= Treaty of Berwick (1357) =

1357 treaty ending the Second War of Scottish Independence

The Treaty of Berwick, signed at Berwick-upon-Tweed, England, on 3 October 1357, officially ended the Second War of Scottish Independence. In this second phase of the Wars of Scottish Independence, which began in 1333, King Edward III of England attempted to install Edward Balliol on the Scottish throne, in place of King David II, son of Robert the Bruce.

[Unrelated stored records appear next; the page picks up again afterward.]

Lemma unsubscribeRemotes_exact cl ns ids :
  ∀ sb C e, NoDup ids → Forall linked ids → list_to_set ids ⊆ dom (remoteTranslators sb) → exact cl (owned ns sb ++ C) e →
    ∃ sb' e', unsubscribeRemotes ids sb e = Ok (sb', e') ∧ exact cl (owned ns sb' ++ C) e'
      ∧ shape (dom (remoteTranslators sb) ∖ list_to_set ids) (dom (localTranslators sb)) sb' ∧ same_stream sb sb'.
Proof.
  intros sb C e Hnd Hl HD He.
  destruct (forMembers_unsubscribe cl ns (dom (localTranslators sb)) ids (dom (remoteTranslators sb)) [sb] C e)
    as (sbs' & e' & Hr & He' & Hs & Hsh); [done..| | |].
  { by repeat constructor. } { simpl. by rewrite app_nil_r. }
  apply Forall2_cons_inv_l in Hs as (sb' & ? & Hs & ->%Forall2_nil_inv_l & ->). apply Forall_cons in Hsh as [Hsh _].
  simpl in He'. rewrite app_nil_r in He'. exists sb', e'. split_and!; try done. clear -Hr.
  revert sb e Hr. induction ids as [|id ids IH]; simpl; intros sb e Hr; [congruence|].
  destruct (remoteDiscoveryUnsubscribe sb id e) as [[sb1 e1]| |]; simpl in *; try done. by apply IH.
Qed.

Lemma foldl_localUnsubscribe cl ns ks :
  ∀ sb C e, exact cl (owned ns sb ++ C) e →
    ∃ sb' e', foldl (λ r localDiscovery, localDiscoveryUnsubscribe ns r.1 localDiscovery r.2) (sb, e) ks = (sb', e')
      ∧ exact cl (owned ns sb' ++ C) e' ∧ remoteTranslators sb' = remoteTranslators sb
      ∧ dom (localTranslators sb') = dom (localTranslators sb) ∖ list_to_set ks.
Proof.
  induction ks as [|k ks IH]; intros sb C e He; simpl.
  { exists sb, e. split_and!; try done. set_solver. }
  destruct (localDiscoveryUnsubscribe_exact cl ns sb k C e He) as (sb1 & e1 & -> & He1 & _ & Hl1 & Hr1).
  destruct (IH sb1 C e1 He1) as (sb2 & e2 & -> & He2 & Hr2 & Hl2). exists sb2, e2. split_and!; try done; [congruence|].
  rewrite Hl2, Hl1, dom_delete_L. set_solver.
Qed.

Lemma range_keys {K A} `{Countable K} (m : gmap K A) : NoDup (range m).*1 ∧ list_to_set (range m).*1 = dom m.
Proof.
  pose proof (range_perm m) as Hp. split.
  - rewrite Hp. apply NoDup_fst_map_to_list.
  - apply set_eq. intros k. rewrite elem_of_list_to_set, Hp, list_elem_of_fmap, elem_of_dom. split.
    + intros ([k' v] & -> & Hk%elem_of_map_to_list). by exists v.
    + intros [v Hv]. exists (k, v). by rewrite elem_of_map_to_list.
Qed.

Lemma owned_empty ns sb : dom (remoteTranslators sb) = ∅ → dom (localTranslators sb) = ∅ → owned ns sb = [].
Proof. intros Hr%dom_empty_inv_L Hl%dom_empty_inv_L. unfold owned. by rewrite Hr, Hl, !map_to_list_empty. Qed.

Lemma unsubscribeAll_exact cl ns sb C e :
  (∀ id, id ∈ dom (remoteTranslators sb) → linked id) → exact cl (owned ns sb ++ C) e →
  ∃ sb' e', unsubscribeAll ns sb e = Ok (sb', e') ∧ exact cl C e'.
Proof.
  intros Hl He. unfold unsubscribeAll. destruct (range_keys (remoteTranslators sb)) as [Hnd Hd].
  destruct (range_keys (localTranslators sb)) as [_ Hld].
  destruct (unsubscribeRemotes_exact cl ns (range (remoteTranslators sb)).*1 sb C e) as (sb1 & e1 & -> & He1 & [Hr1 Hl1] & _);
    [done| |by rewrite Hd|done|].
  { apply Forall_forall. intros id Hid. apply Hl. rewrite <-Hd. by apply elem_of_list_to_set. }
  simpl. destruct (foldl_localUnsubscribe cl ns (range (localTranslators sb)).*1 sb1 C e1 He1)
    as (sb2 & e2 & -> & He2 & Hr2 & Hl2).
  exists sb2, e2. split; [done|]. rewrite owned_empty in He2; [done| |].
  - rewrite Hr2, Hr1, Hd. set_solver.
  - rewrite Hl2, Hl1, Hld. set_solver.
Qed.

Lemma fs_linked_translators fs sb :
  fs_ok fs → sb ∈ fs_subscribers fs → ∀ id, id ∈ dom (remoteTranslators sb) → linked id.
Proof.
  intros [_ Hl Hsh] Hsb id Hid. rewrite Forall_forall in Hl. rewrite Forall_forall in Hsh. apply Hl. destruct (Hsh _ Hsb) as [Hd _].
  rewrite Hd in Hid. by apply elem_of_list_to_set in Hid.
Qed.

Lemma unsubscribeStream_exact cl ns stream sbs :
  ∀ C e, (∀ sb, sb ∈ sbs → ∀ id, id ∈ dom (remoteTranslators sb) → linked id) → exact cl (owneds ns sbs ++ C) e →
    ∃ e', unsubscribeStream ns stream sbs e = Ok (filter (λ sb, sb_stream sb ≠ stream) sbs, e')
      ∧ exact cl (owneds ns (filter (λ sb, sb_stream sb ≠ stream) sbs) ++ C) e'.
Proof.
  induction sbs as [|sb sbs IH]; intros C e Hl He; [by exists e|]. simpl in *. rewrite <-app_assoc in He.
  destruct (decide (sb_stream sb = stream)) as [Heq|Hne].
  - rewrite bool_decide_true by done. rewrite !filter_cons_False by (by intros Hn).
    destruct (unsubscribeAll_exact cl ns sb _ e (Hl sb ltac:(set_solver)) He) as (sb' & e1 & -> & He1). simpl.
    apply IH; [|done]. intros x Hx; apply Hl; by apply list_elem_of_further.
  - rewrite bool_decide_false by done. rewrite !filter_cons_True by done.
    destruct (IH (owned ns sb ++ C) e) as (e1 & -> & He1).
    { intros x Hx; apply Hl; by apply list_elem_of_further. }
    { eapply exact_perm; [|exact He]. by rewrite !(assoc_L (++)), (comm (++) (owned ns sb)). }
    exists e1. split; [done|]. simpl. eapply exact_perm; [|exact He1].
    by rewrite !(assoc_L (++)), (comm (++) (owned ns sb)).
Qed.

Lemma deleteRemotes_exact cl sb l :
  ∀ C e, (∀ en, en ∈ l → linked en.1) → exact cl ((remote_sub sb <$> l) ++ C) e → exact cl C (foldl (deleteRemote sb) e l).
Proof.
  induction l as [|en l IH]; intros C e Hl He; [done|]. simpl in *. apply IH; [intros; apply Hl; set_solver|].
  destruct (Hl en) as [rc Hrc]; [set_solver|]. unfold deleteRemote. rewrite (ex_store _ _ _ He), Hrc.
  apply (exact_unsubscribe _ _ _ Stopped) in He. simpl in He. by rewrite Hrc in He.
Qed.

Lemma deleteLocals_exact cl ns sb l :
  ∀ C e, exact cl ((local_sub ns sb <$> l) ++ C) e → exact cl C (foldl (deleteLocal ns sb) e l).
Proof.
  induction l as [|en l IH]; intros C e He; [done|]. simpl in *. apply IH.
  by apply (exact_unsubscribe _ _ (local_sub ns sb en) Stopped).
Qed.

Lemma deleteSubscribers_exact ns sbs :
  ∀ cl C e, (∀ sb, sb ∈ sbs → ∀ id, id ∈ dom (remoteTranslators sb) → linked id) →
    NoDup (sb_stream <$> sbs) → (∀ sb, sb ∈ sbs → sb_stream sb ∉ cl) → exact cl (owneds ns sbs ++ C) e →
    ∃ e', deleteSubscribers ns sbs e = Ok e' ∧ exact (list_to_set (sb_stream <$> sbs) ∪ cl) C e'.
Proof.
  induction sbs as [|sb sbs IH]; intros cl C e Hl Hnd Hc He.
  { exists e. split; [done|]. simpl in *. by rewrite (left_id_L ∅ (∪)). }
  simpl in *. apply NoDup_cons in Hnd as [Hn Hnd].
  rewrite <-app_assoc in He. unfold owned in He at 1. rewrite <-app_assoc in He.
  assert (exact cl ((local_sub ns sb <$> map_to_list (localTranslators sb)) ++ owneds ns sbs ++ C)
    (foldl (deleteRemote sb) e (range (remoteTranslators sb)))) as He1.
  { apply deleteRemotes_exact; [|eapply exact_perm; [|exact He]; by rewrite range_perm].
    intros [id t] Hin. apply (Hl sb); [set_solver|]. apply elem_of_dom. exists t. by apply elem_of_range. }
  assert (exact cl (owneds ns sbs ++ C) (foldl (deleteLocal ns sb)
    (foldl (deleteRemote sb) e (range (remoteTranslators sb))) (range (localTranslators sb)))) as He2.
  { apply deleteLocals_exact. eapply exact_perm; [|exact He1]. by rewrite range_perm. }
  unfold closeEnd. rewrite (ex_closed _ _ _ He2), bool_decide_false by (apply Hc; set_solver). simpl.
  edestruct (IH ({[sb_stream sb]} ∪ cl) C) as (e' & -> & He'); [| | |by eapply exact_closed|].
  { intros x Hx; apply Hl; by apply list_elem_of_further. } { done. }
  { intros x Hx [Heq%elem_of_singleton|Hin]%elem_of_union.
    - apply Hn. rewrite <-Heq. by apply list_elem_of_fmap_2.
    - by eapply (Hc x); [by apply list_elem_of_further|]. }
  exists e'. split; [done|]. rewrite (comm_L (∪) {[sb_stream sb]}), <-(assoc_L (∪)). exact He'.
Qed.

(** * The abstract service *)
(** A stream, as the specification sees it, and a federated service: its members and the
    streams that get it. *)
Record astream := mkAStream { as_port : Z; as_nodeName : string; as_instanceID : string; as_stream : sid }.
Record aservice := mkAService {
  a_namespace : string; a_local : string; a_remote : list remoteDiscoveryID; a_streams : list astream }.
Record astate := mkAState { a_services : gmap ID aservice; a_ended : gset sid }.

Inductive fevent :=
  | FAdd (service : Service)
  | FDelete (service : Service)
  | FSubscribe (service namespace : string) (s : astream)
  | FUnsubscribe (service namespace : string) (stream : sid).

Definition a_remove (id : ID) (a : astate) : astate :=
  match a_services a !! id with
  | None => a
  | Some s => mkAState (delete id (a_services a)) (list_to_set (as_stream <$> a_streams s) ∪ a_ended a)
  end.
Definition a_on (id : ID) (f : list astream → list astream) (a : astate) : astate :=
  mkAState (alter (λ s, mkAService (a_namespace s) (a_local s) (a_remote s) (f (a_streams s))) id (a_services a)) (a_ended a).
Definition a_step (ev : fevent) (a : astate) : astate :=
  match ev with
  | FAdd service =>
      if isFederatedService service then
        mkAState (<[serviceID service := mkAService (svc_Namespace service) (localDiscoveryOf service) (remoteDiscoveryIDs service)
                    (default [] (a_streams <$> (a_services a !! serviceID service)))]> (a_services a)) (a_ended a)
      else a_remove (serviceID service) a
  | FDelete service => a_remove (serviceID service) a
  | FSubscribe service namespace s => a_on (mkID namespace service "") (λ l, l ++ [s]) a
  | FUnsubscribe service namespace stream => a_on (mkID namespace service "") (filter (λ s, as_stream s ≠ stream)) a
  end.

Under the terms of the treaty, David II was released by the English, who had captured him at the Battle of Neville's Cross in 1346. The English demanded a ransom of 100,000 merks, or £67,000 sterling for his release, payable in annual instalments over a period of ten years, but only the first two payments were made. The first instalment of the ransom was paid punctually, the second was late, and after that no more could be paid. Taxation was increased in order to pay the ransom, and David began to embezzle from his own ransom fund, causing widespread resentment, and culminating in the ransom protest of 1363. During the protest, Robert Stewart joined by Patrick V, Earl of March and William Douglas, 1st Earl of Douglas, rose in revolt against the embezzlement. David II responded quickly to the uprising and it collapsed. The rebels were forced to give oaths of fealty.

When the ransom could not be paid David II also offered to name Edward III of England or one of his sons as his successor, which was rejected by the Scottish Parliament. The issue of succession was settled when Robert Stewart assumed the throne on David's death in 1371.